*** Opening of MATERIAL PROVIDED ***

(* ===== verification/LoadBalancerSystem.v ===== *)
(** [load-balancer/backend_server/backend_server.go] and [main] of [load-balancer/main.go]: the
    balancer as it is configured there, in front of three of these backends. *)

From Stdlib Require Import ZArith Lia Ascii String.
From stdpp Require Import gmap strings list fin_maps.
From S2P Require Import Prelude GoLib LoadBalancer LoadBalancerSpec LoadBalancerTheorems LoadBalancerSmooth.
From S2P Require Import LoadBalancerHandler LoadBalancerHandlerTheorems.
Import LB Handler.

Module System.

(** * A backend *)

(** The handler of a backend; [port] is [os.Args[1]]. *)
Definition backend_handler (port : string) : M Writer unit :=
  let response := "Response from server on port " +:+ port +:+ String "010"%char "" in
  do! WriteHeader 200 in Write (bytes_of response).

(** What a client sees of a reply. *)
Definition seen (w : Writer) : option Z * bytes := (wStatus w, wBody w).
Definition page (port : Z) : option Z * bytes := seen (backend_handler (itoa port) empty_writer).2.

(** * The configuration *)

Definition main_servers : list BackendServerProperties :=
  [NewBackendServer "1" "http://localhost" 9001 9001;
   NewBackendServer "2" "http://localhost" 9002 9002;
   NewBackendServer "3" "http://localhost" 9003 9003].
Definition weightsMap : gmap string Z := list_to_map [("1", 50); ("2", 25); ("3", 25)].

(** The servers at the addresses 1 to 3; the constructor's error is dropped. *)
Definition main_heap : Heap := list_to_map (zip [1; 2; 3]%nat main_servers).
Definition main_lb : LoadBalancer := NewLoadBalancer [1; 2; 3]%nat 10.
Definition main_algorithm `{MapRange} : SmoothWeightedRoundRobin :=
  match NewSmoothWeightRoundRobin weightsMap with
  | inl a => a
  | inr _ => mkSmooth 0 ∅ ∅ []
  end.
Definition main_start `{MapRange} : HState SmoothWeightedRoundRobin :=
  mkHState main_algorithm main_heap [] [] empty_writer.

(** * Requests, one after another *)

Section serve.
Context `{LoadBalancingAlgorithm A} `{MapRange}.
Variable NewRequest_err : string → string → option goerr.
(** What [client.Do] gives for a request. *)
Variable dial : BackendRequest → Response + goerr.

(** [requestHandler], when [client.Do] is answered by [dial]. *)
Definition dial_to (req : BackendRequest) : M (HState A) Response := λ s,
  (match dial req with inl resp => Ok resp | inr e => Err e end,
   mkHState (alg s) (heap s) (net s) (sent s ++ [req]) (writer s)).

Definition forward (r : Request) (server : option ptr) : M (HState A) unit :=
  let! start := forwardStart NewRequest_err r server in
  match start with
  | None => ret tt
  | Some (p, backendReq) =>
      let! backendResp := attempt (dial_to backendReq) in
      forwardEnd p backendResp
  end.

(** A request with a writer of its own, for a path that the mux takes as it is, and what its
    client sees. *)
Definition serve (lb : LoadBalancer) (r : Request) : M (HState A) (option Z * bytes) :=
  do! modify (λ s, mkHState (alg s) (heap s) (net s) (sent s) empty_writer) in
  do! match mux (Path r) with
      | HealthRoute => healthCheck
      | RequestRoute => handleWith (forward r) tt lb
      end in
  gets (λ s, seen (writer s)).

Fixpoint serve_all (lb : LoadBalancer) (rs : list Request) : M (HState A) (list (option Z * bytes)) :=
  match rs with
  | [] => ret []
  | r :: rs => let! x := serve lb r in let! xs := serve_all lb rs in ret (x :: xs)
  end.
End serve.

(** [serve] is the handler of the code, on a network that answers as [dial] does. *)
Lemma serve_requestHandler `{LoadBalancingAlgorithm A} `{MapRange} err dial lb r s p b a :
  getNext (Some lb) (alg s, heap s) = (Ok (Some p), (a, heap s)) →
  heap s !! p = Some b → err (Method r) (backend_url b r) = None → parsed (rHeader r) →
  let start s net := mkHState (alg s) (heap s) net (sent s) empty_writer in
  let answer := dial (sent_request b r) in
  (requestHandler err lb r (start s [answer])).1 = (handleWith (forward err dial r) tt lb (start s [])).1 ∧
  writer (requestHandler err lb r (start s [answer])).2 =
    writer (handleWith (forward err dial r) tt lb (start s [])).2.
Proof.
  intros E Hb Hn Hp. cbv zeta. unfold requestHandler.
  rewrite !(handleWith_chosen _ _ _ _ p a) by exact E. unfold forwardRequest, forward.
  rewrite !(bind_ok _ _ _ _ _ (forwardStart_sends err r p b (mkHState a (heap s) _ (sent s) empty_writer) Hb Hn Hp)).
  unfold counted, set_heap, bind, attempt, Do, dial_to. cbn [alg heap net sent writer].
  destruct (dial (sent_request b r)) as [resp|e]; [|done].
  unfold forwardEnd, defer, on_writer, zoom, modify. cbn [writer].
  destruct (bind _ _ empty_writer) as [o w]. by cbn.
Qed.

(** * What the clients see *)

(** The backends run at their ports; net/http hands a request for such a URL to the handler
    above, and what it wrote comes back, with headers of the server's. *)
Definition with_body : list string := ["GET"; "POST"; "PUT"; "PATCH"; "DELETE"].
Definition backends_up (dial : BackendRequest → Response + goerr) : Prop :=
  ∀ req port path, port ∈ GetAPIPort <$> main_servers →
    bUrl req = "http://localhost:" +:+ itoa port +:+ "/" +:+ path → bMethod req ∈ with_body →
    ∃ resp, dial req = inl resp ∧ parsed (respHeader resp) ∧
      (Some (StatusCode resp), respBody resp) = page port.

(** What stands between the slashes of a path. *)
Fixpoint segments (path : string) : list string :=
  match path with
  | "" => [""]
  | String c path =>
      if Ascii.eqb c "/" then "" :: segments path
      else match segments path with s :: l => String c s :: l | [] => [] end
  end.

(** A path without empty, "." and ".." segments, but perhaps with a slash at the end; others
    the mux redirects. *)
Definition clean_path (path : string) : Prop :=
  match segments path with
  | s :: l => s = "" ∧ ("" ∉ removelast l) ∧ ("." ∉ l) ∧ (".." ∉ l)
  | [] => False
  end.
#[export] Instance clean_path_dec path : Decision (clean_path path).
Proof. unfold clean_path. destruct (segments path); apply _. Defined.

(** A request for such a path, but not for the health check, with such a method and canonical
    headers. *)
Definition ordinary (err : string → string → option goerr) (r : Request) : Prop :=
  Method r ∈ with_body ∧ (clean_path (Path r) ∧ (∃ path, Path r = "/" +:+ path) ∧ Path r ≠ "/health") ∧
  parsed (rHeader r) ∧ ∀ url, err (Method r) url = None.

(** What the health check answers. *)
Definition hello : option Z * bytes := (Some 200, bytes_of "Hello").

(** What clients see when those who do not ask for the health check get these pages in turn. *)
Fixpoint answers (rs : list Request) (pages : list (option Z * bytes)) : list (option Z * bytes) :=
  match rs with
  | [] => []
  | r :: rs =>
      if String.eqb (Path r) "/health" then hello :: answers rs pages
      else match pages with p :: pages => p :: answers rs pages | [] => [] end
  end.
Definition forwarded (rs : list Request) : list Request := filter (λ r, Path r ≠ "/health") rs.

Definition port_at (p : option ptr) : Z := default 0 (GetAPIPort <$> (p ≫= λ p, main_heap !! p)).

Lemma main_heap_server p b :
  main_heap !! p = Some b →
  b ∈ main_servers ∧ baseUrl b = "http://localhost" ∧ int32_count b.
Proof.
  intros Hb. apply elem_of_list_to_map_2 in Hb.
  assert (Forall (λ x : nat * BackendServerProperties,
    x.2 ∈ main_servers ∧ baseUrl x.2 = "http://localhost" ∧ int32_count x.2)
    (zip [1; 2; 3]%nat main_servers)) as Hf.
  { repeat constructor; cbn; try lia; unfold main_servers; set_solver. }
  rewrite Forall_forall in Hf. by apply (Hf (p, b)).
Qed.

Lemma backend_url_page b r path :
  baseUrl b = "http://localhost" → Path r = "/" +:+ path →
  ∃ path', backend_url b r = "http://localhost:" +:+ itoa (GetAPIPort b) +:+ "/" +:+ path'.
Proof.
  intros Hb Hp. unfold backend_url, GetUrl. rewrite Hb, Hp.
  destruct (String.eqb (RawQuery r) ""); [by exists path|].
  exists (path +:+ "?" +:+ RawQuery r). by rewrite <-!str_app_assoc.
Qed.

Section system.
Context `{LawfulAlgorithm A} `{MapRange}.
Variable err : string → string → option goerr.
Variable dial : BackendRequest → Response + goerr.
Hypothesis Hup : backends_up dial.
Implicit Types s : HState A.

Lemma served_page lb r s p b a :
  ordinary err r → getNext (Some lb) (alg s, heap s) = (Ok (Some p), (a, heap s)) →
  heap s = main_heap → heap s !! p = Some b →
  ∃ s', serve err dial lb r s = (Ok (page (GetAPIPort b)), s') ∧ alg s' = a ∧ heap s' = main_heap.
Proof.
  intros (Hm & (_ & [path Hpath] & Hnh) & Hp & Hn) E Hh Hb. rewrite Hh in Hb.
  destruct (main_heap_server p b Hb) as (Hin & Hurl & Hint).
  destruct (backend_url_page b r path Hurl Hpath) as [path' Hu].
  destruct (Hup (sent_request b r) (GetAPIPort b) path') as (resp & Hd & Hpr & Hpage);
    [apply list_elem_of_fmap; by exists b|exact Hu|exact Hm|].
  set (s0 := mkHState (alg s) (heap s) (net s) (sent s) empty_writer).
  unfold serve, mux. rewrite (proj2 (String.eqb_neq _ _) Hnh), (bind_ok _ _ s () s0) by done. unfold bind at 1.
  rewrite (handleWith_chosen _ _ _ _ p a) by exact E. cbn [s0 alg heap net sent writer]. unfold forward.
  rewrite (bind_ok _ _ _ _ _ (forwardStart_sends err r p b (mkHState a (heap s) (net s) (sent s) empty_writer)
    ltac:(cbn; by rewrite Hh) (Hn _) Hp)).
  rewrite (bind_ok _ _ _ (inl resp) (mkHState a (alter IncrementConnections p (heap s)) (net s)
    (sent s ++ [sent_request b r]) empty_writer))
    by (apply attempt_ok; unfold dial_to; by rewrite Hd).
  injection Hpage as Hs Hbody.
  rewrite forwardEnd_response; [|done|right; rewrite Hs; lia|done]. cbn [alg heap net sent writer].
  eexists. split; [unfold gets, seen; cbn; rewrite Hs, Hbody; reflexivity|]. split; [done|]. cbn [heap].
  rewrite Hh. apply alter_cancel. intros b' Hb'. simplify_eq. by apply add_connections_cancel.
Qed.

Lemma served_hello lb r s : Path r = "/health" →
  ∃ s', serve err dial lb r s = (Ok hello, s') ∧ alg s' = alg s ∧ heap s' = heap s.
Proof. intros Hp. unfold serve, mux. rewrite Hp. eexists. by split; [reflexivity|]. Qed.

Lemma serve_all_spec lb rs : ∀ s ps a,
  Forall (λ r, Path r = "/health" ∨ ordinary err r) rs → heap s = main_heap →
  run_calls (Some lb) (length (forwarded rs)) (alg s, heap s) = (Ok ps, (a, heap s)) →
  Forall (λ p, is_Some (p ≫= λ p, main_heap !! p)) ps →
  ∃ s', serve_all err dial lb rs s = (Ok (answers rs ((λ p, page (port_at p)) <$> ps)), s') ∧
    alg s' = a ∧ heap s' = main_heap.
Proof.
  induction rs as [|r rs IH]; intros s ps a Hr Hh E Hp.
  { injection E as <- <-. by exists s. }
  apply Forall_cons in Hr as [Hr Hrs]. unfold forwarded in E. rewrite filter_cons in E.
  cbn [answers serve_all]. destruct (String.eqb_spec (Path r) "/health") as [Hhp|Hhp].
  { rewrite decide_False in E by tauto. destruct (served_hello lb r s Hhp) as (s1 & E1 & Ha1 & Hh1).
    rewrite <-Ha1, <-Hh1 in E. rewrite <-Hh1 in Hh. destruct (IH s1 ps a Hrs Hh E Hp) as (s' & E' & Hs').
    exists s'. split; [|done]. by rewrite (bind_ok _ _ _ _ _ E1), (bind_ok _ _ _ _ _ E'). }
  rewrite decide_True in E by done. destruct Hr as [?|Hr]; [done|]. cbn [length run_calls] in E.
  apply bind_inv in E as (p & [a1 h1] & E1 & E). apply bind_inv in E as (ps' & s2 & E2 & [= <- ->]).
  apply Forall_cons in Hp as [[b Hb] Hps]. apply bind_Some in Hb as (q & -> & Hb).
  assert (h1 = heap s) as ->.
  { pose proof (getNext_heap (A := A) (Some lb) (alg s, heap s)) as Hk. by rewrite E1 in Hk. }
  destruct (served_page lb r s q b a1 Hr E1 Hh ltac:(by rewrite Hh)) as (s1 & Es & Ha & Hh1).
  rewrite Hh, <-Hh1 in E2. rewrite <-Ha in E2.
  destruct (IH s1 ps' a Hrs Hh1 E2 Hps) as (s' & E' & Ha' & Hh').
  exists s'. split; [|done]. rewrite (bind_ok _ _ _ _ _ Es), (bind_ok _ _ _ _ _ E').
  assert (port_at (Some q) = GetAPIPort b) as Ep by (change (default 0 (GetAPIPort <$> main_heap !! q) = GetAPIPort b); by rewrite Hb).
  csimpl. by rewrite Ep.
Qed.
End system.

(** The requests a port gets. *)
Definition share (port : Z) (ports : list Z) : Z := len (filter (port =.) ports).

(** The port of a server, by its identifier. *)
Definition key_port (k : string) : Z :=
  if decide (k = "1") then 9001 else if decide (k = "2") then 9002
  else if decide (k = "3") then 9003 else 0.

Lemma share_occ port k ms :
  (∀ k', key_port k' = port ↔ k' = k) → share port (key_port <$> ms) = occ k ms.
Proof.
  intros Hk. unfold share, occ. induction ms as [|m ms IH]; [done|]. csimpl. rewrite <-IH. clear IH.
  rewrite filter_cons. destruct (decide (m = k)) as [->|Hne].
  - rewrite decide_True by (by symmetry; apply Hk). rewrite len_cons. lia.
  - rewrite decide_False by (intros E; by apply Hne, Hk). lia.
Qed.

Lemma port_at_key p k : is_server main_heap (Servers main_lb) k p → port_at (Some p) = key_port k ∧
  is_Some (main_heap !! p).
Proof.
  intros (_ & _ & b & _ & Hb & <- & _). split; [|by eexists]. change (default 0 (GetAPIPort <$> main_heap !! p) = key_port (GetID b)). rewrite Hb. cbn [fmap option_fmap option_map default].
  apply elem_of_list_to_map_2 in Hb.
  assert (Forall (λ x : nat * BackendServerProperties, GetAPIPort x.2 = key_port (GetID x.2))
    (zip [1; 2; 3]%nat main_servers)) as Hf by by repeat constructor.
  rewrite Forall_forall in Hf. by apply (Hf (p, b)).
Qed.

Lemma chosen_ports rs ms :
  chosen main_heap (Servers main_lb) rs ms →
  (λ p, page (port_at p)) <$> rs = page <$> (key_port <$> ms) ∧
  Forall (λ p, is_Some (p ≫= λ p, main_heap !! p)) rs.
Proof.
  induction 1 as [|r k rs ms (p & -> & Hp) _ [IH1 IH2]]; [done|].
  destruct (port_at_key _ _ Hp) as [E Hs]. csimpl. rewrite IH1, E. split; [done|]. by constructor.
Qed.


(** Backends that answer whatever they are asked at their port. *)
Definition demo_dial (req : BackendRequest) : Response + goerr :=
  match find (λ port, String.prefix ("http://localhost:" +:+ itoa port +:+ "/") (bUrl req))
    (GetAPIPort <$> main_servers) with
  | Some port => inl (mkResponse 200 ∅ (page port).2)
  | None => inr ErrIO
  end.

Lemma demo_dial_up : backends_up demo_dial.
Proof.
  intros req port path Hport Hurl _. exists (mkResponse 200 ∅ (page port).2). split; [|split; [by intros ? ?|]].
  - unfold demo_dial. rewrite Hurl.
    cbn [main_servers fmap list_fmap GetAPIPort apiPort NewBackendServer] in *.
    rewrite !elem_of_cons, elem_of_nil in Hport.
    destruct Hport as [->|[->|[->|[]]]]; destruct path; vm_compute; reflexivity.
  - done.
Qed.

(** A health check among a hundred requests. *)
Definition health_request : Request := mkRequest "GET" "/health" "" "192.0.2.7:1234" "localhost:8080" false ∅ [].
Definition demo_requests : list Request := replicate 60 demo_request ++ health_request :: replicate 40 demo_request.

End System.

*** Close of MATERIAL PROVIDED ***

→ **EXERCISE BRIEF**
Reproduce exactly the lines above from the line with "Proof. intros Hp." to the line with "apply Forall_cons in Hr", including both, and add nothing.

→ **WRITTEN SOLUTION**
Proof. intros Hp. unfold serve, mux. rewrite Hp. eexists. by split; [reflexivity|]. Qed.

Lemma serve_all_spec lb rs : ∀ s ps a,
  Forall (λ r, Path r = "/health" ∨ ordinary err r) rs → heap s = main_heap →
  run_calls (Some lb) (length (forwarded rs)) (alg s, heap s) = (Ok ps, (a, heap s)) →
  Forall (λ p, is_Some (p ≫= λ p, main_heap !! p)) ps →
  ∃ s', serve_all err dial lb rs s = (Ok (answers rs ((λ p, page (port_at p)) <$> ps)), s') ∧
    alg s' = a ∧ heap s' = main_heap.
Proof.
  induction rs as [|r rs IH]; intros s ps a Hr Hh E Hp.
  { injection E as <- <-. by exists s. }
  apply Forall_cons in Hr as [Hr Hrs]. unfold forwarded in E. rewrite filter_cons in E.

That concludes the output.